• What needs to be done
From the top of the entries below through the line containing "[1; 2; 3; 4; 5; 6; 7; 8; 9; 10] 2", return every line exactly as written, please, and stop there.

• Material supplied
§ §

Lemma demo_queue_buf : queue_buf demo_mem demo_dev demo_queue 0 demo_descs demo_iovs.
Proof.
  constructor.
  - apply range_mapped_b_true. vm_compute. reflexivity.
  - vm_compute. discriminate.
  - discriminate.
  - split; [apply range_mapped_b_true|]; vm_compute; reflexivity.
  - reflexivity.
  - apply demo_chain.
  - reflexivity.
  - vm_compute. reflexivity.
Qed.

Lemma demo_used : used_mapped demo_mem demo_vring.
Proof. apply range_mapped_b_true. vm_compute. reflexivity. Qed.

Lemma demo_apart : apart_from_used demo_vring demo_iovs.
Proof.
  intros a (v & Hv & Ha). assert (v = Iovec 65696 8 ∨ v = Iovec 65712 4) as Hv' by set_solver.
  unfold iov_end in Ha. destruct Hv' as [->| ->]; cbn in *; lia.
Qed.

Lemma iov_fill_read_roundtrip_witness :
  ∃ m', iov_fill demo_iovs [1; 2; 3; 4; 5; 6; 7; 8; 9; 10] demo_mem = Ok (10, m') ∧
    iov_read 10 demo_iovs m' = Ok ([1; 2; 3; 4; 5; 6; 7; 8; 9; 10], m').
Proof.
  destruct (iov_fill_read_roundtrip demo_mem demo_iovs [1; 2; 3; 4; 5; 6; 7; 8; 9; 10] demo_iov_ok)
    as (m' & H1 & H2 & _).
  exists m'. split; [exact H1|exact H2].
Defined.

Lemma dev_notify_delivers_witness :
  ∃ w', usfstl_vhost_user_dev_notify demo_server 2 0 [1; 2; 3; 4; 5; 6; 7; 8; 9; 10] (demo_world demo_mem) =
        Ok (tt, w') ∧ v_calls (env w') = [7].
Proof.
  destruct (dev_notify_delivers demo_server (demo_world demo_mem) demo_dev 0 demo_queue 0 demo_descs demo_iovs
              [1; 2; 3; 4; 5; 6; 7; 8; 9; 10] 2 eq_refl ltac:(split_and!; cbn; lia)
              (conj (Z.le_refl 0) eq_refl) ltac:(cbn; lia) eq_refl eq_refl ltac:(cbn; lia) ltac:(cbn; lia)
              demo_queue_buf ltac:(repeat constructor) eq_refl demo_iov_ok demo_used demo_apart (le_n 2))
    as (w' & H1 & _ & _ & _ & _ & _ & H2).
  exists w'. split; [exact H1|exact H2].
Defined.

(** ** Replies *)

Lemma concat_advance iov : ∀ n, concat (advance_iov n iov) = drop n (concat iov).
Proof.
  induction iov as [|v iov IH]; intros n; cbn; [by rewrite drop_nil|].
  rewrite IH, drop_app, length_take. f_equal. destruct (decide (n ≤ length v)%nat).
  - by replace (n - Nat.min n (length v))%nat with (n - length v)%nat by lia.
  - by rewrite Nat.min_r by lia.
Qed.

Lemma concat_cut iov : ∀ n, concat (cut_iov n iov) = take n (concat iov).
Proof.
  induction iov as [|v iov IH]; intros n; cbn; [by rewrite take_nil|].
  destruct (Nat.eqb_spec n 0) as [->|Hn]; [done|]. cbn. rewrite IH, take_app, length_take. f_equal.
  f_equal. lia.
Qed.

§ §

• Completed exercise
Lemma demo_queue_buf : queue_buf demo_mem demo_dev demo_queue 0 demo_descs demo_iovs.
Proof.
  constructor.
  - apply range_mapped_b_true. vm_compute. reflexivity.
  - vm_compute. discriminate.
  - discriminate.
  - split; [apply range_mapped_b_true|]; vm_compute; reflexivity.
  - reflexivity.
  - apply demo_chain.
  - reflexivity.
  - vm_compute. reflexivity.
Qed.

Lemma demo_used : used_mapped demo_mem demo_vring.
Proof. apply range_mapped_b_true. vm_compute. reflexivity. Qed.

Lemma demo_apart : apart_from_used demo_vring demo_iovs.
Proof.
  intros a (v & Hv & Ha). assert (v = Iovec 65696 8 ∨ v = Iovec 65712 4) as Hv' by set_solver.
  unfold iov_end in Ha. destruct Hv' as [->| ->]; cbn in *; lia.
Qed.

Lemma iov_fill_read_roundtrip_witness :
  ∃ m', iov_fill demo_iovs [1; 2; 3; 4; 5; 6; 7; 8; 9; 10] demo_mem = Ok (10, m') ∧
    iov_read 10 demo_iovs m' = Ok ([1; 2; 3; 4; 5; 6; 7; 8; 9; 10], m').
Proof.
  destruct (iov_fill_read_roundtrip demo_mem demo_iovs [1; 2; 3; 4; 5; 6; 7; 8; 9; 10] demo_iov_ok)
    as (m' & H1 & H2 & _).
  exists m'. split; [exact H1|exact H2].
Defined.

Lemma dev_notify_delivers_witness :
  ∃ w', usfstl_vhost_user_dev_notify demo_server 2 0 [1; 2; 3; 4; 5; 6; 7; 8; 9; 10] (demo_world demo_mem) =
        Ok (tt, w') ∧ v_calls (env w') = [7].
Proof.
  destruct (dev_notify_delivers demo_server (demo_world demo_mem) demo_dev 0 demo_queue 0 demo_descs demo_iovs
              [1; 2; 3; 4; 5; 6; 7; 8; 9; 10] 2 eq_refl ltac:(split_and!; cbn; lia)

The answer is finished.